Description of the task:
Scan the lines below for the word "emit". Copy each line you find it in.

Available data:
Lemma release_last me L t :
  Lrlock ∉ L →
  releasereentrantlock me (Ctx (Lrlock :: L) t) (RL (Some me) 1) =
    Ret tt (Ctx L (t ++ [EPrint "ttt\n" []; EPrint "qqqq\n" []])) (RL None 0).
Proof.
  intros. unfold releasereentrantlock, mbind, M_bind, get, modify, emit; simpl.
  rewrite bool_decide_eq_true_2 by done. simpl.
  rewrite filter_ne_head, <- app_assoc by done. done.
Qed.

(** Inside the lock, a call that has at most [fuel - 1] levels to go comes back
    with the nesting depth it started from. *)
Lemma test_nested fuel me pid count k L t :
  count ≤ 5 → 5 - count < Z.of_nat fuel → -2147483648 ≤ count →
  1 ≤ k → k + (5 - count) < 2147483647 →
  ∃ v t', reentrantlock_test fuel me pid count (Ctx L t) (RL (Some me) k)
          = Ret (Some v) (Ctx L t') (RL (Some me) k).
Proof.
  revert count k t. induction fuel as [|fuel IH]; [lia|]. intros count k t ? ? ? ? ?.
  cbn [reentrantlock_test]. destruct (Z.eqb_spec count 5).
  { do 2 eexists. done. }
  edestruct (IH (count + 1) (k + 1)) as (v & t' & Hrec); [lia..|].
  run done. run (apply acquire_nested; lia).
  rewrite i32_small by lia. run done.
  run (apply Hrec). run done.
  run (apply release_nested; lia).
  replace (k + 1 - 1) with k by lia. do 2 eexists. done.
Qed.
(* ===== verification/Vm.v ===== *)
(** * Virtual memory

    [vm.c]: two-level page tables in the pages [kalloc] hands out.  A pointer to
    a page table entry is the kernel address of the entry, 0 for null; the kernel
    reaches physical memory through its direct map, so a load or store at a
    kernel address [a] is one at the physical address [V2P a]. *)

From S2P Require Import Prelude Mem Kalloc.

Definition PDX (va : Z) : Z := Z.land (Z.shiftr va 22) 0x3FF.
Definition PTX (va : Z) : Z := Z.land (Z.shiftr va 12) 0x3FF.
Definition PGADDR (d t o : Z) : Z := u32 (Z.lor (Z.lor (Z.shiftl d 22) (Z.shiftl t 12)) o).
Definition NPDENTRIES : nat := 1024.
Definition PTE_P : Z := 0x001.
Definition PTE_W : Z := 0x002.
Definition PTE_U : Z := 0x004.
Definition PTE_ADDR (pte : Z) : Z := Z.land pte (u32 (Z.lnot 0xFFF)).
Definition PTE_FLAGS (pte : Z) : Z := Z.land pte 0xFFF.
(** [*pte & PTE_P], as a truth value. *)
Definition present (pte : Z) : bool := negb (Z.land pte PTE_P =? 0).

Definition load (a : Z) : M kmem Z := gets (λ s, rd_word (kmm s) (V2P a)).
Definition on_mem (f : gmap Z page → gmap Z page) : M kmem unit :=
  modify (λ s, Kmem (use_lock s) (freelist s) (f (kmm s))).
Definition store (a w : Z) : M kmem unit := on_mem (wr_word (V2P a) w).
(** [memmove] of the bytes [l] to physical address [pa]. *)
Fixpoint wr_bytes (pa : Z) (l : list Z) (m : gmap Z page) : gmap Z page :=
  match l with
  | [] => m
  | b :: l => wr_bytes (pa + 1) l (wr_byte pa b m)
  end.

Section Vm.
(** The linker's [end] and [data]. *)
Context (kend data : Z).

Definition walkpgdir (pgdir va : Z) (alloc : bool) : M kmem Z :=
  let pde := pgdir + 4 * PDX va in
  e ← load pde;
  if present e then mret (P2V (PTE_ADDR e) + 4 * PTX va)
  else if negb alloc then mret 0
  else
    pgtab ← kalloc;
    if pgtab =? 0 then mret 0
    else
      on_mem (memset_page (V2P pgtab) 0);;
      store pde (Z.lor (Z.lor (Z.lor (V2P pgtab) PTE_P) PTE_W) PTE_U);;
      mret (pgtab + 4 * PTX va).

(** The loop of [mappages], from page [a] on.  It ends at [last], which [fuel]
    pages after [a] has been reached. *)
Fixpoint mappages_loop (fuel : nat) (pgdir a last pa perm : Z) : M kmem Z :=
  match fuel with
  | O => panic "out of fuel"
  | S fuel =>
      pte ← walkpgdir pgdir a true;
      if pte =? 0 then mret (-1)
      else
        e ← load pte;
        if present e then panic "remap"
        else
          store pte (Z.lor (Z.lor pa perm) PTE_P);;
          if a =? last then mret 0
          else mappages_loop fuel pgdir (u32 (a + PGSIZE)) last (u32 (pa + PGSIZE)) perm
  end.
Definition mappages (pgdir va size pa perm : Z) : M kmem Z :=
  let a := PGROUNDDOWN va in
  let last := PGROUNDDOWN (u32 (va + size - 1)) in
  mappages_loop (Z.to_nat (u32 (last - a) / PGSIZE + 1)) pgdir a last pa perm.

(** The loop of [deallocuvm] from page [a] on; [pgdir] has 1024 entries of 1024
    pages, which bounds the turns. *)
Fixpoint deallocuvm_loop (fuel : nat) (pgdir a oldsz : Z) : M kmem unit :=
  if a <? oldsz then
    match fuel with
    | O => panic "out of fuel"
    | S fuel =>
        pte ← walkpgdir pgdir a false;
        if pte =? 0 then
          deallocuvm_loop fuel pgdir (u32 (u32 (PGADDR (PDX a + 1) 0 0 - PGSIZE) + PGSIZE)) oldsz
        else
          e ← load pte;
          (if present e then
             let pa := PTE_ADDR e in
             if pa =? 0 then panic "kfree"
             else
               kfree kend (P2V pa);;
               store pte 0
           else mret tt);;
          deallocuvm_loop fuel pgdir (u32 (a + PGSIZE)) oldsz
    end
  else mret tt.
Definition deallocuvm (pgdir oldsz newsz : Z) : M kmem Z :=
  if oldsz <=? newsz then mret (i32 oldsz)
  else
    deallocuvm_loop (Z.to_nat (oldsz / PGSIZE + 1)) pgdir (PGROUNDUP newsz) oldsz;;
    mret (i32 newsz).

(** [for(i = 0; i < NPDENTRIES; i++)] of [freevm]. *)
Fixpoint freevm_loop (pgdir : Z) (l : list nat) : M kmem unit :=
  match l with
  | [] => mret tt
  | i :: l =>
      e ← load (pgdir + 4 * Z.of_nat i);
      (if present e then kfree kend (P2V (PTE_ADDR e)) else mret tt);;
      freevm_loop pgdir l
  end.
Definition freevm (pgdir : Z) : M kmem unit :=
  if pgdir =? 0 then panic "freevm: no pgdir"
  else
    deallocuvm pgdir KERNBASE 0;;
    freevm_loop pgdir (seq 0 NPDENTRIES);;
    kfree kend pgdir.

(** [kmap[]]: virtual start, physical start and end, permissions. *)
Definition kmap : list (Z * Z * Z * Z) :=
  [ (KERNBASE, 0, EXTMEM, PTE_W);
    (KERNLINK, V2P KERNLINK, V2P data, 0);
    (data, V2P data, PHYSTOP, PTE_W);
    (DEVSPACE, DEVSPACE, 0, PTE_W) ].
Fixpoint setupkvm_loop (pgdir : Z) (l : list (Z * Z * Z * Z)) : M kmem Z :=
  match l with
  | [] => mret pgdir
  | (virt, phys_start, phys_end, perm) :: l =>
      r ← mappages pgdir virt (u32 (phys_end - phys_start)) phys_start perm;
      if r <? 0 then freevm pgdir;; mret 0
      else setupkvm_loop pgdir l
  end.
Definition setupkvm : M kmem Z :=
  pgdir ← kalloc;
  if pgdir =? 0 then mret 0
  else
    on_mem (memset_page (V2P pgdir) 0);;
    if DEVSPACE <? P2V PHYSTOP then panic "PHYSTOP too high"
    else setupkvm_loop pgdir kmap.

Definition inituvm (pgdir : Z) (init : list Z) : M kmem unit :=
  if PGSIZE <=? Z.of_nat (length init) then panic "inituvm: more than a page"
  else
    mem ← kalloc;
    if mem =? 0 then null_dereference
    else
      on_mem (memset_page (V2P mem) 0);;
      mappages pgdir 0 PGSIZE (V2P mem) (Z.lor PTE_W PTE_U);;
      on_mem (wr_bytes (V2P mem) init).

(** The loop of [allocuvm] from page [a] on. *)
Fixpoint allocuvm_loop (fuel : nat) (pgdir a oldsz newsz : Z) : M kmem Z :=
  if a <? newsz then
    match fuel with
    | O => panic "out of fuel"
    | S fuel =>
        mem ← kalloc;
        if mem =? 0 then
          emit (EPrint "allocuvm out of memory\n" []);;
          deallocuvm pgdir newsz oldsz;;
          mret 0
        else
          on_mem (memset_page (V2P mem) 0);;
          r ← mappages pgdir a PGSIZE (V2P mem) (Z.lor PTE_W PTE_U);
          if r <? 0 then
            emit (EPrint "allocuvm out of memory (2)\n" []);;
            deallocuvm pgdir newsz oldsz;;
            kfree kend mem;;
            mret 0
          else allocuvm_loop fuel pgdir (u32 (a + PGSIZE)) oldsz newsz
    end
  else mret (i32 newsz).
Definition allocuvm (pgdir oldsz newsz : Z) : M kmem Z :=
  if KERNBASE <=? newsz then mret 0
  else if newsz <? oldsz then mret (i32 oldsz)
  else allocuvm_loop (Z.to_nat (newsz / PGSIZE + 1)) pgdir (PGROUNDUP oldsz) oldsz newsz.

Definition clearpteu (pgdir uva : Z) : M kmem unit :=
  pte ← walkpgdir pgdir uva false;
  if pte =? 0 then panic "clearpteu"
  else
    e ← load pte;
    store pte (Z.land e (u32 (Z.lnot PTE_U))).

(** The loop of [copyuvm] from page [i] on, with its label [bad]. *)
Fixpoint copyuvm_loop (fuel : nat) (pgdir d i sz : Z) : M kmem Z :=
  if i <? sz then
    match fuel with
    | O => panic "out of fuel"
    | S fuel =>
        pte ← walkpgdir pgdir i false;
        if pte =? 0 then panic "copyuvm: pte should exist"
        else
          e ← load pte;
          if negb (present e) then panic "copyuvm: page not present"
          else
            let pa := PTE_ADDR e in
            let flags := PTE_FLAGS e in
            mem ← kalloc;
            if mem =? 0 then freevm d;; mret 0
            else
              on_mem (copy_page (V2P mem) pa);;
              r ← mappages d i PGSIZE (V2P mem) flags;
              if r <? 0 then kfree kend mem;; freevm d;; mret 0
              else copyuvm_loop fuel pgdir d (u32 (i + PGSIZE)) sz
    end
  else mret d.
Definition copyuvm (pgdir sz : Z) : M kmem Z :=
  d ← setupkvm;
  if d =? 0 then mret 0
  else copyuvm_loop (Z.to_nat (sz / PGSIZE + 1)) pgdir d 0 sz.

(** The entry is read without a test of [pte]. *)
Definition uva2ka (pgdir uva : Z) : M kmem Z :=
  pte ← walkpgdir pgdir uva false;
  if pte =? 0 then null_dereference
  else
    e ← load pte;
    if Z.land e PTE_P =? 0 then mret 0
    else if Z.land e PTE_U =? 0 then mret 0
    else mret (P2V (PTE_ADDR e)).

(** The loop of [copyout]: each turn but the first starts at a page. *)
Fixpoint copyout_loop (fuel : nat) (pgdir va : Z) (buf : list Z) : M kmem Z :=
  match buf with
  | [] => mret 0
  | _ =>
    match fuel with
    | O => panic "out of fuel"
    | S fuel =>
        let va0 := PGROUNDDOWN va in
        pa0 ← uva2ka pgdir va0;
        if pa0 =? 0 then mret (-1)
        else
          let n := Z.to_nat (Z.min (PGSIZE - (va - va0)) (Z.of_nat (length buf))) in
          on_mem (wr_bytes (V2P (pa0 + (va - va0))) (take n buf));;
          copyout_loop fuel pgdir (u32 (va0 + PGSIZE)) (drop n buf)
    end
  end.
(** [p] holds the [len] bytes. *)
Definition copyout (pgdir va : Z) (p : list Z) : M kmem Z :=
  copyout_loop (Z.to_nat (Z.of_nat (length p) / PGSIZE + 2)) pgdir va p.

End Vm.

==

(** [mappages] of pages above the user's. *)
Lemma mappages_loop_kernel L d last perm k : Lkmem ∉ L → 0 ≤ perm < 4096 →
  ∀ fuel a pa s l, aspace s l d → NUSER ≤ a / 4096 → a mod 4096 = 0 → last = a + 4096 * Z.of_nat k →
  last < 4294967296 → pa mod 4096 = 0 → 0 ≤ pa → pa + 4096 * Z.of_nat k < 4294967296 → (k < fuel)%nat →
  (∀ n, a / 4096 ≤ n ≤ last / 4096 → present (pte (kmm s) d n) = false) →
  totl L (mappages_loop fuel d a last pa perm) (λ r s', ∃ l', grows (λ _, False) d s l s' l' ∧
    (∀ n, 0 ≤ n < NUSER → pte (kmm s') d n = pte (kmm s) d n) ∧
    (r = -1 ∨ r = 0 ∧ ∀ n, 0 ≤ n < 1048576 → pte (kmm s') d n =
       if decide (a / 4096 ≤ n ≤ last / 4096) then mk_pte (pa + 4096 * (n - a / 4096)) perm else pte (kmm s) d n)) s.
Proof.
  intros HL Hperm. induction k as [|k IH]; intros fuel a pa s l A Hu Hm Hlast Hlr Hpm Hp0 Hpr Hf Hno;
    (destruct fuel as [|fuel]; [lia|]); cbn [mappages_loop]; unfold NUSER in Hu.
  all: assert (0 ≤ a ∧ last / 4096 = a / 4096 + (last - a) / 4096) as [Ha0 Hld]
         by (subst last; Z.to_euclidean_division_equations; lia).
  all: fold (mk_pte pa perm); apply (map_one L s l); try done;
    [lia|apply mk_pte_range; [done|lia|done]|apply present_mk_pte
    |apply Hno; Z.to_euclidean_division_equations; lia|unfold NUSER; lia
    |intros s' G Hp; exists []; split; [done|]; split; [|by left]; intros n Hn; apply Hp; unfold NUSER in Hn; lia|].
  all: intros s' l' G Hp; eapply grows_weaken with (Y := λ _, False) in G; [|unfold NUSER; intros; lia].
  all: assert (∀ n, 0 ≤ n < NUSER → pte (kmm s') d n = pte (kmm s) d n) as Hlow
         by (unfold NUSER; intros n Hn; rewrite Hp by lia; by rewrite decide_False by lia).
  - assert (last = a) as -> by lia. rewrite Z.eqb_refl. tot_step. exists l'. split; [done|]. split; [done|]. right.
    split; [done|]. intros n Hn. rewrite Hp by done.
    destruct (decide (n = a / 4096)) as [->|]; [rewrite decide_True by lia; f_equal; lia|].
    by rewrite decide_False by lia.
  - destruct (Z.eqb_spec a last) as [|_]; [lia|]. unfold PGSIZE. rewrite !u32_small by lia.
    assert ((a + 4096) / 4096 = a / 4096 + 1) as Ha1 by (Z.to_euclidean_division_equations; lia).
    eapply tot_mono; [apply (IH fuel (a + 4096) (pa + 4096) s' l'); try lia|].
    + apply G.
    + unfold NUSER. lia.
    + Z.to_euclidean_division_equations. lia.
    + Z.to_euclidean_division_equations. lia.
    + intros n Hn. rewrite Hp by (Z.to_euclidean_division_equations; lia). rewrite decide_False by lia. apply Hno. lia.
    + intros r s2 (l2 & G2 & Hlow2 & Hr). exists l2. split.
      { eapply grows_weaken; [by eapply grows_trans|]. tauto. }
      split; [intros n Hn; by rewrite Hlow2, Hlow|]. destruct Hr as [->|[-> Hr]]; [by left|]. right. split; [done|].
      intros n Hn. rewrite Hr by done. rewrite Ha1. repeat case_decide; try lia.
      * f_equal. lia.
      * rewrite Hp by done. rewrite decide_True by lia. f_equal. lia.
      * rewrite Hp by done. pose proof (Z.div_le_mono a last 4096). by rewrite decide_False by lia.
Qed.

The answer:
  intros. unfold releasereentrantlock, mbind, M_bind, get, modify, emit; simpl.
          emit (EPrint "allocuvm out of memory\n" []);;
            emit (EPrint "allocuvm out of memory (2)\n" []);;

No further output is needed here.